My roommate last semester was Beachwood, Ohio, first-year Fathia Ramoni. This semester, we’re both living alone because of our room preferences, but during our time together, we really got to know one another.
In an email Ramoni sent me the summer before we moved in together, she said she was Nigerian, and I figured there would be some major differences between us. I had never even talked to a Nigerian person before, let alone shared an intimate space with one. I wasn’t sure what the experience would be like.
As Ramoni often says, though, if people meet, it’s fate – and who am I to argue?
Living and Learning Through Fathia’s Eyes
I remember when Ramoni moved in and I saw her for the first time. She hadn’t texted me exactly when she was coming, so when I walked into the room and she was there, it was shocking that she’d seemingly appeared out of nowhere. I remember feeling nervous that we wouldn’t get along.
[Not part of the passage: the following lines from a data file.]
(* ===== verification/Serializer.v ===== *)
(** * Serializer: modules and scripts to bytes

    Models [language/move-binary-format/src/serializer.rs]: every function
    extends the output buffer or fails.  A function that returns
    [Result<()>] with a [&mut BinaryData] is one from the buffer to a [Write]. *)

From S2P Require Import Prelude CoreTypes VmStatus Abilities FileFormat BinaryCommon.

(** ** Bounded integers *)

Definition write_as_uleb128 (binary : BinaryData) (x max : u64) : Write :=
  if max <? x then Err (ValueExceedsMax x max) else write_u64_as_uleb128 binary x.
(* ===== verification/Deserializer.v ===== *)
(** * Deserializer: bytes to modules and scripts

    Models [language/move-binary-format/src/deserializer.rs].  A function on a
    [&mut VersionedCursor] is a [Loader]; a function that fills a table of the
    unit under construction takes the entries it already has and returns them
    extended.  The messages of the errors are dropped, their status codes kept. *)

From S2P Require Import Prelude CoreTypes VmStatus Abilities FileFormat BinaryCommon Loader Serializer.

(** ** Tables *)

(** [struct Table] *)
Record Table : Set := { t_kind : TableType; t_offset : u32; t_count : u32 }.

#[export] Instance TableType_eq_dec : EqDecision TableType.
Proof. solve_decision. Defined.
#[export] Instance TableType_countable : Countable TableType.
Proof.
  refine (inj_countable TableType_to_u8
    (λ n, match TableType_from_u8 n with Ok k => Some k | _ => None end) _).
  by intros [].
Defined.

(** ** Reading integers *)

Definition vc_read_u8 (e : StatusCode) : Loader u8 := on_cursor e read_u8.

(** [VersionedCursor::read] into a buffer of [n] zeros; it never fails. *)
Definition vc_read (n : N) : Loader (N * list u8) := λ c,
  let '(r, cursor) := cursor_read (vc_cursor c) n in
  Ok (r, {| vc_version := vc_version c; vc_cursor := cursor |}).

Definition read_u64_internal : Loader u64 :=
  buf ← on_cursor BAD_U64 (λ c, cursor_read_exact c 8);
  mret (from_le_bytes buf).
Definition read_u128_internal : Loader u128 :=
  buf ← on_cursor BAD_U128 (λ c, cursor_read_exact c 16);
  mret (from_le_bytes buf).

(** [read_uleb_internal::<T>(cursor, max)], [T_max] the largest value of [T]. *)
Definition read_uleb_internal (T_max max : N) : Loader N :=
  x ← on_cursor MALFORMED read_uleb128_as_u64;
  if max <? x then fail MALFORMED else
  if T_max <? x then fail UNKNOWN_INVARIANT_VIOLATION_ERROR else mret x.

Definition load_signature_index : Loader SignatureIndex := read_uleb_internal u16_MAX SIGNATURE_INDEX_MAX.
Definition load_module_handle_index : Loader ModuleHandleIndex := read_uleb_internal u16_MAX MODULE_HANDLE_INDEX_MAX.
Definition load_identifier_index : Loader IdentifierIndex := read_uleb_internal u16_MAX IDENTIFIER_INDEX_MAX.
Definition load_struct_handle_index : Loader StructHandleIndex := read_uleb_internal u16_MAX STRUCT_HANDLE_INDEX_MAX.
Definition load_address_identifier_index : Loader AddressIdentifierIndex := read_uleb_internal u16_MAX ADDRESS_INDEX_MAX.
Definition load_struct_def_index : Loader StructDefinitionIndex := read_uleb_internal u16_MAX STRUCT_DEF_INDEX_MAX.
Definition load_function_handle_index : Loader FunctionHandleIndex := read_uleb_internal u16_MAX FUNCTION_HANDLE_INDEX_MAX.
Definition load_field_handle_index : Loader FieldHandleIndex := read_uleb_internal u16_MAX FIELD_HANDLE_INDEX_MAX.
Definition load_field_inst_index : Loader FieldInstantiationIndex := read_uleb_internal u16_MAX FIELD_INST_INDEX_MAX.
Definition load_function_inst_index : Loader FunctionInstantiationIndex := read_uleb_internal u16_MAX FUNCTION_INST_INDEX_MAX.
Definition load_struct_def_inst_index : Loader StructDefInstantiationIndex := read_uleb_internal u16_MAX STRUCT_DEF_INST_INDEX_MAX.
Definition load_constant_pool_index : Loader ConstantPoolIndex := read_uleb_internal u16_MAX CONSTANT_INDEX_MAX.
Definition load_bytecode_count : Loader N := read_uleb_internal usize_MAX BYTECODE_COUNT_MAX.
Definition load_bytecode_index : Loader u16 := read_uleb_internal u16_MAX BYTECODE_INDEX_MAX.
Definition load_acquires_count : Loader u64 := read_uleb_internal u64_MAX ACQUIRES_COUNT_MAX.
Definition load_field_count : Loader u64 := read_uleb_internal u64_MAX FIELD_COUNT_MAX.
Definition load_type_parameter_count : Loader N := read_uleb_internal usize_MAX TYPE_PARAMETER_COUNT_MAX.
Definition load_signature_size : Loader u64 := read_uleb_internal u64_MAX SIGNATURE_SIZE_MAX.
Definition load_constant_size : Loader N := read_uleb_internal usize_MAX CONSTANT_SIZE_MAX.
Definition load_identifier_size : Loader N := read_uleb_internal usize_MAX IDENTIFIER_SIZE_MAX.
Definition load_type_parameter_index : Loader u16 := read_uleb_internal u16_MAX TYPE_PARAMETER_INDEX_MAX.
Definition load_field_offset : Loader u16 := read_uleb_internal u16_MAX FIELD_OFFSET_MAX.
Definition load_table_count : Loader u8 := read_uleb_internal u8_MAX TABLE_COUNT_MAX.
Definition load_table_offset : Loader u32 := read_uleb_internal u32_MAX TABLE_OFFSET_MAX.
Definition load_table_size : Loader u32 := read_uleb_internal u32_MAX TABLE_SIZE_MAX.
Definition load_local_index : Loader u8 := read_uleb_internal u8_MAX LOCAL_INDEX_MAX.

(** ** Table headers *)

Definition read_table : Loader Table :=
  kind ← vc_read_u8 MALFORMED;
  table_offset ← load_table_offset;
  count ← load_table_size;
  kind ← lift (TableType_from_u8 kind);
  mret {| t_kind := kind; t_offset := table_offset; t_count := count |}.

Definition read_tables (table_count : u8) : Loader (list Table) :=
  load_n read_table (N.to_nat table_count).

(** [read_table_contents], that is [VersionedCursor::read_new_binary] *)
Definition read_table_contents (n : N) : Loader VersionedBinary := λ c,
  (buffer ← on_cursor MALFORMED (λ c, cursor_read_exact c n);
   mret {| vb_version := vc_version c; vb_binary := buffer |}) c.

(** [tables.sort_by(|t1, t2| t1.offset.cmp(&t2.offset))], a stable sort *)
Fixpoint insert_table (x : Table) (tables : list Table) : list Table :=
  match tables with
  | [] => [x]
  | y :: l => if t_offset x <=? t_offset y then x :: y :: l else y :: insert_table x l
  end.
Definition sort_tables (tables : list Table) : list Table := foldr insert_table [] tables.

(** The body of the loop of [check_tables], on the running offset and the kinds
    seen. *)
Definition check_table (binary_len : N) (st : u32 * gset TableType) (table : Table)
  : result StatusCode (u32 * gset TableType) :=
  let '(current_offset, table_types) := st in
  if negb (t_offset table =? current_offset) then Err BAD_HEADER_TABLE else
  if t_count table =? 0 then Err BAD_HEADER_TABLE else
  match checked_add u32_MAX current_offset (t_count table) with
  | None => Err BAD_HEADER_TABLE
  | Some current_offset =>
      if bool_decide (t_kind table ∈ table_types) then Err DUPLICATE_TABLE else
      if binary_len <? current_offset then Err BAD_HEADER_TABLE else
      Ok (current_offset, {[ t_kind table ]} ∪ table_types)
  end.
(** [check_tables]: the sorted tables and the length of their contents. *)
Definition check_tables (tables : list Table) (binary_len : N)
  : result StatusCode (list Table * u32) :=
  let tables := sort_tables tables in
  '(current_offset, _) ← try_fold (check_table binary_len) tables (0, ∅);
  Ok (tables, current_offset).

(** ** Signature tokens *)

(** [enum TypeBuilder] *)
Module TypeBuilder.
Inductive TypeBuilder : Set :=
| Saturated (tok : SignatureToken)
| Vector
| Reference
| MutableReference
| StructInst (sh_idx : StructHandleIndex) (arity : N) (ty_args : list SignatureToken).

(** [TypeBuilder::apply]; the other branch is [unreachable!]. *)
Definition apply {E} (self : TypeBuilder) (tok : SignatureToken) : result E TypeBuilder :=
  match self with
  | Vector => Ok (Saturated (SignatureToken.Vector tok))
  | Reference => Ok (Saturated (SignatureToken.Reference tok))
  | MutableReference => Ok (Saturated (SignatureToken.MutableReference tok))
  | StructInst sh_idx arity ty_args =>
      let ty_args := ty_args ++ [tok] in
      if arity <=? len ty_args
      then Ok (Saturated (SignatureToken.StructInstantiation sh_idx ty_args))
      else Ok (StructInst sh_idx arity ty_args)
  | Saturated _ => Panic
  end.

Definition is_saturated (self : TypeBuilder) : bool :=
  match self with Saturated _ => true | _ => false end.
(** [TypeBuilder::unwrap_saturated]; the other branch is [unreachable!]. *)
Definition unwrap_saturated {E} (self : TypeBuilder) : result E SignatureToken :=
  match self with Saturated tok => Ok tok | _ => Panic end.
End TypeBuilder.
Notation TypeBuilder := TypeBuilder.TypeBuilder.

(** The closure [read_next] *)
Definition read_next : Loader TypeBuilder :=
  byte ← vc_read_u8 MALFORMED;
  t ← lift (SerializedType_from_u8 byte);
  match t with
  | SerializedType.BOOL => mret (TypeBuilder.Saturated SignatureToken.Bool)
  | SerializedType.U8 => mret (TypeBuilder.Saturated SignatureToken.U8)
  | SerializedType.U64 => mret (TypeBuilder.Saturated SignatureToken.U64)
  | SerializedType.U128 => mret (TypeBuilder.Saturated SignatureToken.U128)
  | SerializedType.ADDRESS => mret (TypeBuilder.Saturated SignatureToken.Address)
  | SerializedType.SIGNER => mret (TypeBuilder.Saturated SignatureToken.Signer)
  | SerializedType.VECTOR => mret TypeBuilder.Vector
  | SerializedType.REFERENCE => mret TypeBuilder.Reference
  | SerializedType.MUTABLE_REFERENCE => mret TypeBuilder.MutableReference
  | SerializedType.STRUCT =>
      sh_idx ← load_struct_handle_index;
      mret (TypeBuilder.Saturated (SignatureToken.Struct sh_idx))
  | SerializedType.STRUCT_INST =>
      sh_idx ← load_struct_handle_index;
      arity ← load_type_parameter_count;
      mret (TypeBuilder.StructInst sh_idx arity [])
  | SerializedType.TYPE_PARAMETER =>
      idx ← load_type_parameter_index;
      mret (TypeBuilder.Saturated (SignatureToken.TypeParameter idx))
  end.
Lemma create_inv_cfg code st :
  len code <= 65534 → create_inv code (len code) st →
  st.2 = len code ∧ cfg_ok code {| cfg_blocks := st.1 |}.
Proof.
  intros Hn [Hle Hen Hbl Hco Hop].
  assert (st.2 = len code) as Hst.
  { destruct (N.lt_ge_cases st.2 (len code)); [|lia].
    exfalso. apply (Hop (len code - 1)); [lia..|]. left. lia. }
  rewrite Hst in *. split; [done|].
  assert (∀ b, b < len code → leader code b → is_Some (st.1 !! b)) as Hlead.
  { intros b Hb Hl. destruct (Hco b Hb) as (b' & bb & Hb' & H1 & H2).
    destruct (decide (b' = b)) as [->|]; [eauto|].
    destruct (Hbl _ _ Hb') as [Hok _]. exfalso. eapply leader_inside; eauto. lia. }
  constructor; cbn [cfg_blocks]; try done.
  - intros b bb Hb. apply (Hbl b bb Hb).
  - intros b1 b2 bb1 bb2 pc H1 H2 ????.
    destruct (Hbl _ _ H1) as [Ho1 _], (Hbl _ _ H2) as [Ho2 _].
    destruct (N.lt_trichotomy b1 b2) as [Hlt|[|Hlt]]; [|done|]; exfalso;
      [apply (leader_inside code b1 bb1 b2)|apply (leader_inside code b2 bb2 b1)];
      try done; try lia; by eapply bo_leader.
  - intros b Hb. split; [|by apply Hlead]. intros [bb H]. destruct (Hbl _ _ H) as [[] _]. done.
  - intros Hin b s (bb & Hb & Hs). cbn [cfg_blocks] in Hb.
    destruct (Hbl _ _ Hb) as [[_ _ [_ Hx] He _ Hsu] _].
    destruct (at_lt code _ Hx) as [i Hi].
    destruct (get_successors_spec (E := StatusCode) _ _ _ Hn Hi) as (succs & Hsu' & Hspec).
    rewrite Hsu in Hsu'. injection Hsu' as <-. apply Hspec in Hs as [Hs|(_ & -> & Hs)].
    + apply Hlead; [|right; eauto 6].
      pose proof (Forall_lookup_1 _ _ _ _ Hin Hi _ Hs). lia.
    + apply Hlead; [done|]. destruct He as [He|He]; [lia|done].
Qed.

(** Control passes from instruction [i] at [pc] to [pc']. *)
Definition passes_to (i : Bytecode) (pc pc' : N) : Prop :=
  offset i = Some pc' ∨ (is_unconditional_branch i = false ∧ pc' = pc + 1).

(** Inside a block control goes to the next instruction; at its end, to the start
    of one of its successors. *)
Lemma passes_to_cases code cfg b bb pc i pc' :
  len code <= 65534 → cfg_ok code cfg → cfg_blocks cfg !! b = Some bb →
  b <= pc → pc <= bb_exit bb → at_ code pc = Some i → passes_to i pc pc' → pc' < len code →
  (pc < bb_exit bb ∧ pc' = pc + 1) ∨
  (pc = bb_exit bb ∧ pc' ∈ bb_successors bb ∧ is_Some (cfg_blocks cfg !! pc')).
Proof.
  intros Hn Hcfg Hb H1 H2 Hi Hp Hlt. pose proof (co_blocks _ _ Hcfg b bb Hb) as Hok.
  destruct (decide (pc = bb_exit bb)) as [->|Hne]; [right|left].
  - destruct (get_successors_spec (E := StatusCode) _ _ _ Hn Hi) as (succs & Hs & Hspec).
    rewrite (bo_successors _ _ _ Hok) in Hs. injection Hs as <-.
    split_and!; [done|apply Hspec; destruct Hp as [|[? ->]]; naive_solver|].
    apply (co_leaders _ _ Hcfg pc' Hlt). destruct Hp as [Ho|[Hu ->]]; [by right; eauto 6|].
    destruct (bo_ends _ _ _ Hok) as [|Hl]; [lia|done].
  - split; [lia|]. destruct Hp as [Ho|[_ ->]]; [|done]. exfalso.
    apply (bo_straight _ _ _ Hok pc); [lia..|]. right. right. exists pc, i. split; [done|right].
    pose proof (bo_exit _ _ _ Hok). split_and!; [by destruct i|done|lia].
Qed.
(** ** What the loop establishes for every analysis

    Without any law: the map that the loop ends with holds the initial state at the entry,
    and the postcondition of each block that succeeded has been taken in by the
    preconditions of its successors.  [I] is what the analysis keeps of [self]. *)

(** [a] is [post] or the outcome of joins that took it in. *)
Inductive absorbs {State : Type} `{AbstractDomain State} (post : State) : State → Prop :=
| absorbs_self : absorbs post post
| absorbs_unchanged a c : join a post = Ok (c, Unchanged) → absorbs post a
| absorbs_changed a c : join a post = Ok (c, Changed) → absorbs post c
| absorbs_later a p c : absorbs post a → join a p = Ok (c, Changed) → absorbs post c.

Section Explored.
Context {Self State AnalysisError : Type} `{HD : AbstractDomain State}
  `{HT : TransferFunctions Self State AnalysisError}.
Context (fv : FunctionView) (I : Self → Prop).
Notation Map := (InvariantMap State AnalysisError).

Definition taken_in (m : Map) (post : State) (b : BlockId) : Prop :=
  ∃ inv, m !! b = Some inv ∧ absorbs post (bi_pre inv).
(** A block whose run succeeded, and whose successors know how it ended *)
Definition block_done (m : Map) (b : BlockId) (inv : BlockInvariant State AnalysisError) : Prop :=
  ∃ self post bb, I self ∧ snd (execute_block self b (bi_pre inv) fv) = Ok post ∧
    cfg_blocks (fv_cfg fv) !! b = Some bb ∧ Forall (taken_in m post) (bb_successors bb).
Record explored (initial : State) (m : Map) : Prop := {
  ex_entry : taken_in m initial (entry_block_id (fv_cfg fv));
  ex_blocks b inv : m !! b = Some inv → (∃ e, bi_post inv = Error e) ∨ block_done m b inv }.

Context (I_execute : ∀ self a i o l, I self → I (fst (execute self a i o l))).

Lemma execute_instrs_keeps self a code last offsets :
  I self → I (fst (execute_instrs self a code last offsets)).
Proof.
  revert self a; induction offsets as [|o os IH]; intros self a HI; [done|]. cbn [execute_instrs].
  destruct (at_ code o) as [i|]; [|done]. pose proof (I_execute self a i o last HI) as Hs.
  destruct (execute self a i o last) as [s [a'|e| |]]; [by apply IH|done..].
Qed.
Lemma execute_block_keeps self b a : I self → I (fst (execute_block self b a fv)).
Proof. intros HI. unfold execute_block. case_match; [by apply execute_instrs_keeps|done]. Qed.
Lemma locals_safety_sound_witness :
  ∃ fv st, script good_script = Ok fv ∧ AbstractState_new (VScript good_script) fv = Ok st ∧
    ∃ locals', local_step (all_local_abilities st) (StLoc 0) [false; false] = Some locals'.
Proof.
  assert (∃ fv, script good_script = Ok fv) as [fv Hfv] by (eexists; vm_compute; reflexivity).
  pose proof Hfv as Hc. vm_compute in Hc. injection Hc as Hc.
  assert (∃ st, AbstractState_new (VScript good_script) fv = Ok st) as [st Hst]
    by (subst fv; eexists; vm_compute; reflexivity).
  exists fv, st. split; [exact Hfv|]. split; [exact Hst|].
  assert (all_local_abilities st = [PRIMITIVES; PRIMITIVES]) as Hab
    by (subst fv; vm_compute in Hst; by injection Hst as <-).
  destruct (locals_safety_sound (VScript good_script) fv st 5 [false; false])
    as (i & l & Hi & Hl).
  - split; [by vm_compute|]. split; [exact Hfv|]. subst fv. constructor.
  - by subst fv.
  - by subst fv.
  - exact Hst.
  - subst fv. by vm_compute.
  - rewrite Hab. subst fv.
    apply (reaches_step _ _ _ 4 [false; false] (LdU8 3)); [|done|done|by right].
    apply (reaches_step _ _ _ 1 [false; false] (BrFalse 4)); [|done|done|by left].
    apply (reaches_step _ _ _ 0 [false; false] LdTrue); [|done|done|by right].
    apply reaches_start.
  - by subst fv.
  - subst fv. injection Hi as <-. by exists l.
Defined.
(* ===== verification/GlobalValues.v ===== *)
(** * GlobalValues: a slot of global storage that can hold a resource

    Models [GlobalValueImpl] of
    [language/move-vm/types/src/values/values_impl.rs]. *)

From S2P Require Import Prelude CoreTypes VmStatus Abilities FileFormat Errors Integers Heap Values.

(** [enum GlobalValueImpl] *)
Inductive GlobalValueImpl : Set :=
| None_
| Fresh (fields : loc)
| Cached (fields : loc) (status : loc)
| Deleted.

(** [pub enum GlobalValueEffect] *)
Inductive GlobalValueEffect (T : Type) : Type :=
| EffectNone
| EffectDeleted
| EffectChanged (x : T).
Arguments EffectNone {T}.
Arguments EffectDeleted {T}.
Arguments EffectChanged {T} x.

(** [GlobalValueImpl::cached] *)
Definition cached (val : ValueImpl) (status : GlobalDataStatus) : HeapM GlobalValueImpl :=
  match val with
  | VContainer (Struct fields) =>
      status ← rc_new (CStatus status);
      mret (Cached fields status)
  | _ => fail UNKNOWN_INVARIANT_VIOLATION_ERROR
  end.

(** [GlobalValueImpl::fresh] *)
Definition fresh_ (val : ValueImpl) : HeapM GlobalValueImpl :=
  match val with
  | VContainer (Struct fields) => mret (Fresh fields)
  | _ => fail UNKNOWN_INVARIANT_VIOLATION_ERROR
  end.

(** [GlobalValueImpl::move_from]: the slot after the move, and the resource; the
    status of a cached slot is dropped. *)
Definition move_from (self : GlobalValueImpl) : HeapM (GlobalValueImpl * ValueImpl) :=
  st ← match self with
       | None_ | Deleted => fail MISSING_DATA
       | Fresh fields => mret (None_, fields)
       | Cached fields status => _ ← drop_pointers [status]; mret (Deleted, fields)
       end;
  let '(self, fields) := st : GlobalValueImpl * loc in
  n ← strong_count fields;
  if negb (n =? 1) then fail UNKNOWN_INVARIANT_VIOLATION_ERROR
  else mret (self, VContainer (Struct fields)).

(** [GlobalValueImpl::move_to] *)
Definition move_to (self : GlobalValueImpl) (val : ValueImpl) : HeapM GlobalValueImpl :=
  match self with
  | Fresh _ | Cached _ _ => fail RESOURCE_ALREADY_EXISTS
  | None_ => fresh_ val
  | Deleted => cached val Dirty
  end.

(** [GlobalValueImpl::exists] *)
Definition exists_ (self : GlobalValueImpl) : bool :=
  match self with Fresh _ | Cached _ _ => true | None_ | Deleted => false end.

(** [GlobalValueImpl::borrow_global] *)
Definition borrow_global (self : GlobalValueImpl) : HeapM ValueImpl :=
  match self with
  | None_ | Deleted => fail MISSING_DATA
  | Fresh fields => fields ← rc_clone fields; mret (VContainerRef (Local (Struct fields)))
  | Cached fields status =>
      fields ← rc_clone fields;
      status ← rc_clone status;
      mret (VContainerRef (Global status (Struct fields)))
  end.

(** [GlobalValueImpl::into_effect]; the slot is consumed, and what the effect does not
    take over of it is dropped. *)
Definition into_effect (self : GlobalValueImpl) : HeapM (GlobalValueEffect ValueImpl) :=
  match self with
  | None_ => mret EffectNone
  | Deleted => mret EffectDeleted
  | Fresh fields => mret (EffectChanged (VContainer (Struct fields)))
  | Cached fields status =>
      s ← borrow statuses status;
      match s with
      | Dirty => _ ← drop_pointers [status]; mret (EffectChanged (VContainer (Struct fields)))
      | Clean => _ ← drop_pointers [fields; status]; mret EffectNone
      end
  end.

(** [GlobalValueImpl::is_mutated] *)
Definition is_mutated (self : GlobalValueImpl) : HeapM bool :=
  match self with
  | None_ => mret false
  | Deleted => mret true
  | Fresh _ => mret true
  | Cached _ status =>
      s ← borrow statuses status;
      mret match s with Dirty => true | Clean => false end
  end.

(** [GlobalValue::none] and [GlobalValue::cached] *)
Definition global_none : GlobalValueImpl := None_.
Definition global_cached (val : ValueImpl) : HeapM GlobalValueImpl := cached val Clean.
When we spoke about it later, Ramoni said that when she first saw me, she thought I looked “a lot more white” than she first imagined. When she saw my last name in the email, she said she figured I would be an immigrant like her. I thought that was interesting, because my first impression of her was about her clothes, a style that was totally new to me.
For nearly my entire life, I haven’t shared a room with anyone, and the early stages of my college life were spent in a weird dance where one step was accepting living with someone and the next was missing my own space. At times I felt like we were two puzzle pieces from different puzzles.
Through the months we spent together, it began to feel like maybe we were two pieces of the same puzzle, just representing different parts. Every puzzle tells a story, and a story isn’t complete without all the pieces. To fill in the gaps, I asked Ramoni for a conversation about her experience living with me.
“I kind of forgot how enjoyable it was to live with people,” Ramoni said. “We get closer; it was like, ‘This is a nice feeling.’”
Ramoni added that she’d had her own room before college, as her family knew how she gets “so drained so easily.”
I can understand this feeling, coming from years of not sharing a room. I also like to have my own personal space, and living in a 13-foot by 11-foot space with anyone can be difficult at times.
I remember waking up for class some days and listening to Ramoni call her family at 6 a.m.
Together they would pray, sing songs and just chat. Every night at 9 p.m., Ramoni’s family would call her again to pray, sing, talk and share details about their days.
Although I had often just gotten in bed a few hours before, it was inspiring to see someone so dedicated not only to connecting with family, but also to their religion.
Whenever I call my family, it’s at a time when I’m not busy, and it could be at any time of day. It was eye-opening to see how she handled family more as a daily non-negotiable, whereas I take a more go-with-the-flow approach.
Ramoni said I was “pretty open-minded compared to most people,” adding that even though I wasn’t “given the opportunity to be fully in tune” with my culture, I “still found ways to enjoy it.”
It was interesting to consider things from that angle. In my eyes, she seems proud and comfortable with her culture, whereas I know almost nothing about half of my ancestry.
Occasionally, when she made food, she would offer me some, which led me to the discovery that jollof rice, a seasoned rice dish, is delicious. Through her, I also first tried Indomie, a brand of Indonesian ramen popular in Nigeria, which was a blessing to my tastebuds. I thought it was cool to see how she lived.
I also shared the foods I know and love with her, like my precious Japanese Ramune sodas and Pocky sticks. It is my firm belief that food is community, and sharing food with Ramoni brought us closer.
A New Perspective
When you live with someone, you tend to develop a more profound understanding of them as a person and their culture.
Even now that Ramoni moved out, we’re still friends. I don’t think much has changed about our friendship, apart from her not sleeping in the same room as me anymore.
Our friendship was forged through difficult moments, laughter and karaoke, and sharing culture was no small part.
Having Ramoni as a roommate has positively impacted my social and emotional intelligence, and the experience has given me a new perspective on things in not only my life, but Ramoni’s as well.